I went to Butte on Saturday to visit my co-authors Sam and Max and the rest of the Butte folks because my plans to be in Seattle were totally hella dashed by various evil forces and I wasn't about to spend my long weekend off work moping in my living room by myself (it has literally been raining in Missoula for 45 years and I have henceforth been steadily regressing into a mushroom-like state). As such I thought it better to mope in Sam's dad's living room instead.

Turns out Butte is pretty much how I left it: the restaurant food gives everyone immediate heart disease, Sam's cat has far too many toes, teenage boys inexplicably freaking love me and carve their own faces into mugs they make in ceramics class, the booze floweth like a sweet sweet river, and if it's not the 3rd of July or St. Patrick's Day it is the ghostiest of ghost towns ever. The only bar with a pool table that was open last night had about 8 men in once-flashy leather jackets and had googly eyes and just generally made me think I had in fact walked into the pre-release center and not a bar. High points: we barbecued delicious items and made bananas foster today, we have plans to shear Max and spin his hair into the softest wool in the world, and Sam gave me the neon sunglasses he owed me so now I'll never go out of doors either squinting or uncool.

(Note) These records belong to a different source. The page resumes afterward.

(** [scanstring], strict mode, entered just after the opening quote. *)
Fixpoint scanstring (s : pystr) : option (pystr * pystr) :=
  match s with
  | [] => None
  | c :: t =>
      if c =? c_quote then Some ([], t)
      else if c =? c_backslash then
        match t with
        | [] => None
        | e :: t1 =>
            if e =? 117 then
              match t1 with
              | h1 :: h2 :: h3 :: h4 :: t2 =>
                  match hex4 h1 h2 h3 h4 with
                  | None => None
                  | Some uni =>
                      if is_high_surrogate uni then
                        match t2 with
                        | b :: u :: t3 =>
                            if (b =? c_backslash) && (u =? 117) then
                              match t3 with
                              | g1 :: g2 :: g3 :: g4 :: t4 =>
                                  match hex4 g1 g2 g3 g4 with
                                  | None => None
                                  | Some uni2 =>
                                      if is_low_surrogate uni2
                                      then cons_scanned (join_surrogates uni uni2)
                                                        (scanstring t4)
                                      else cons_scanned uni (scanstring t2)
                                  end
                              | _ => None
                              end
                            else cons_scanned uni (scanstring t2)
                        | _ => cons_scanned uni (scanstring t2)
                        end
                      else cons_scanned uni (scanstring t2)
                  end
              | _ => None
              end
            else
              match unescape e with
              | Some x => cons_scanned x (scanstring t1)
              | None => None
              end
        end
      else if (0 <=? c) && (c <? 32) then None
      else cons_scanned c (scanstring t)
  end.

(** [NUMBER_RE]: an integer part, an optional fraction, an optional
    exponent. *)
Fixpoint span_digits (s : pystr) : pystr * pystr :=
  match s with
  | c :: t =>
      if is_digit c
      then let '(ds, r) := span_digits t in (c :: ds, r)
      else ([], s)
  | [] => ([], [])
  end.

Definition match_int (s : pystr) : option (pystr * pystr) :=
  let '(sign, s1) :=
    match s with
    | c :: t => if c =? c_minus then ([c_minus], t) else ([], s)
    | [] => ([], s)
    end in
  match s1 with
  | c :: t =>
      if c =? c_0 then Some (sign ++ [c_0], t)
      else if is_digit c
      then let '(ds, r) := span_digits t in Some (sign ++ c :: ds, r)
      else None
  | [] => None
  end.

Definition match_frac (s : pystr) : pystr * pystr :=
  match s with
  | c :: t =>
      if c =? c_dot then
        match span_digits t with
        | ([], _) => ([], s)
        | (ds, r) => (c :: ds, r)
        end
      else ([], s)
  | [] => ([], s)
  end.

Definition match_exp (s : pystr) : pystr * pystr :=
  match s with
  | c :: t =>
      if (c =? 101) || (c =? 69) then
        let '(sg, t1) :=
          match t with
          | d :: t' =>
              if (d =? c_plus) || (d =? c_minus) then ([d], t') else ([], t)
          | [] => ([], t)
          end in
        match span_digits t1 with
        | ([], _) => ([], s)
        | (ds, r) => (c :: sg ++ ds, r)
        end
      else ([], s)
  | [] => ([], s)
  end.

Definition digits_value (ds : pystr) : Z :=
  fold_left (fun acc d => acc * 10 + (d - 48)) ds 0.

(** [int(s)] on the integer part; the interpreter's limit on the number
    of digits of such a literal is left out. *)
Definition int_of_literal (s : pystr) : Z :=
  match s with
  | c :: t => if c =? c_minus then - digits_value t else digits_value s
  | [] => 0
  end.

Definition match_number (s : pystr) : option (json * pystr) :=
  match match_int s with
  | None => None
  | Some (integer, r) =>
      let '(frac, r1) := match_frac r in
      let '(exp, r2) := match_exp r1 in
      match frac, exp with
      | [], [] => Some (JInt (int_of_literal integer), r2)
      | _, _ => Some (JFloat (float_of_literal (integer ++ frac ++ exp)), r2)
      end
  end.

Definition dict_of_pairs (pairs : list (pystr * json)) : list (pystr * json) :=
  fold_left (fun d kv => dict_set (fst kv) (snd kv) d) pairs [].

Definition scan_constant (s : pystr) : scan json :=
  if starts_with (str_of "null") s then Scanned JNull (skipn 4 s)
  else if starts_with (str_of "true") s then Scanned (JBool true) (skipn 4 s)
  else if starts_with (str_of "false") s then Scanned (JBool false) (skipn 5 s)
  else
    match match_number s with
    | Some (v, r) => Scanned v r
    | None =>
        if starts_with (str_of "NaN") s
        then Scanned (JFloat (float_of_literal (str_of "NaN"))) (skipn 3 s)
        else if starts_with (str_of "Infinity") s
        then Scanned (JFloat (float_of_literal (str_of "Infinity"))) (skipn 8 s)
        else if starts_with (str_of "-Infinity") s
        then Scanned (JFloat (float_of_literal (str_of "-Infinity"))) (skipn 9 s)
        else ScanError
    end.

(** [scan_once] and the loops of [JSONObject] and [JSONArray]; the
    interpreter's recursion limit is left out. *)
Fixpoint scan_once (fuel : nat) (s : pystr) {struct fuel} : scan json :=
  match fuel with
  | O => ScanFuel
  | S f =>
      match s with
      | [] => ScanError
      | c :: t =>
          if c =? c_quote then
            match scanstring t with
            | Some (x, r) => Scanned (JStr x) r
            | None => ScanError
            end
          else if c =? c_lbrace then
            match skip_ws t with
            | c1 :: t1 =>
                if c1 =? c_rbrace then Scanned (JObj []) t1
                else parse_pairs f [] (c1 :: t1)
            | [] => ScanError
            end
          else if c =? c_lbracket then
            match skip_ws t with
            | c1 :: t1 =>
                if c1 =? c_rbracket then Scanned (JArr []) t1
                else parse_items f [] (c1 :: t1)
            | [] => ScanError
            end
          else scan_constant s
      end
  end

(** The loop of [JSONObject]; [s] starts where a key must open. *)
with parse_pairs (fuel : nat) (acc : list (pystr * json)) (s : pystr)
  {struct fuel} : scan json :=
  match fuel with
  | O => ScanFuel
  | S f =>
      match s with
      | [] => ScanError
      | c :: t =>
          if c =? c_quote then
            match scanstring t with
            | None => ScanError
            | Some (key, r) =>
                match skip_ws r with
                | [] => ScanError
                | c1 :: r1 =>
                    if c1 =? c_colon then
                      match scan_once f (skip_ws r1) with
                      | Scanned v r2 =>
                          match skip_ws r2 with
                          | [] => ScanError
                          | c2 :: r3 =>
                              if c2 =? c_rbrace
                              then Scanned (JObj (dict_of_pairs (acc ++ [(key, v)]))) r3
                              else if c2 =? c_comma
                              then parse_pairs f (acc ++ [(key, v)]) (skip_ws r3)
                              else ScanError
                          end
                      | ScanError => ScanError
                      | ScanFuel => ScanFuel
                      end
                    else ScanError
                end
            end
          else ScanError
      end
  end

(** The loop of [JSONArray]; [s] starts where a value must begin. *)
with parse_items (fuel : nat) (acc : list json) (s : pystr)
  {struct fuel} : scan json :=
  match fuel with
  | O => ScanFuel
  | S f =>
      match scan_once f s with
      | Scanned v r =>
          match skip_ws r with
          | [] => ScanError
          | c :: r1 =>
              if c =? c_rbracket then Scanned (JArr (acc ++ [v])) r1
              else if c =? c_comma then parse_items f (acc ++ [v]) (skip_ws r1)
              else ScanError
          end
      | ScanError => ScanError
      | ScanFuel => ScanFuel
      end
  end.

(** [JSONDecoder.decode] *)
Definition json_decode (s : pystr) : result json :=
  match scan_once (2 * length s + 2) (skip_ws s) with
  | Scanned v r =>
      match skip_ws r with
      | [] => Ok v
      | _ :: _ => Raise JSONDecodeError
      end
  | ScanError => Raise JSONDecodeError
  | ScanFuel => Raise JSONDecodeError
  end.

(** [json.loads] applied to bytes. *)
Definition json_loads (b : bytes) : result json :=
  match bytes_decode (detect_encoding b) b with
  | Ok s => json_decode s
  | Raise e => Raise e
  end.

(** ** src/llm_api.py *)

(** File primitives for RECORD_PATH and LOG_PATH. *)

Definition record_exists : M bool :=
  fun w => (Ok (match record_file w with Some _ => true | None => false end), w).

Definition read_record : M bytes :=
  fun w =>
    match record_file w with
    | Some b => (Ok b, w)
    | None => (Raise IOError, w)
    end.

BUT my car did more crazy things on the drive home than it usually does, the main one being that the fuel gauge was all like, "I cease to actually say what you have in your gas tank." I didn't have any cash to get extra gas play-it-safe-style, but I banked on the fact that this car has pulled through in amazing ways before and I would get home.  After about 30 miles of jumping straight from quarter-tank to fuel light on to quarter tank and back, however, and terrified the old machine would putter out in the one-lane construction zone, I pulled off at an exit, called my superman roommate, and read Flannery O' Conner as the bluest dusk descended.

Dylan arrived, siphon hose in hand, and after we inhaled only fumes for a while, he called his mom (read: his mom) for pointers, but eventually we gave up and left my car there. We'll get it tomorrow or something.  Moral of the story is that we could have never taken a road trip in the '70s.

I'd like to heretofore give a big shout out (is that what the kids still say?) to Dylan for rescuing me from the Montana wilderness, buying me soup when I had mono, and cleaning the downstairs bathroom, and to his mom for raising a dude who was okay with being my mom this month.  Thanks, Dilbert, for keeping it real and saving me from my otherwise obviously impending doom.

Post script: I'll get a picture of Tim's mug up if I ever wake up tomorrow.  

1 comment:

  1. well good thing you drove because I was high off gas fumes for a good 15 minutes.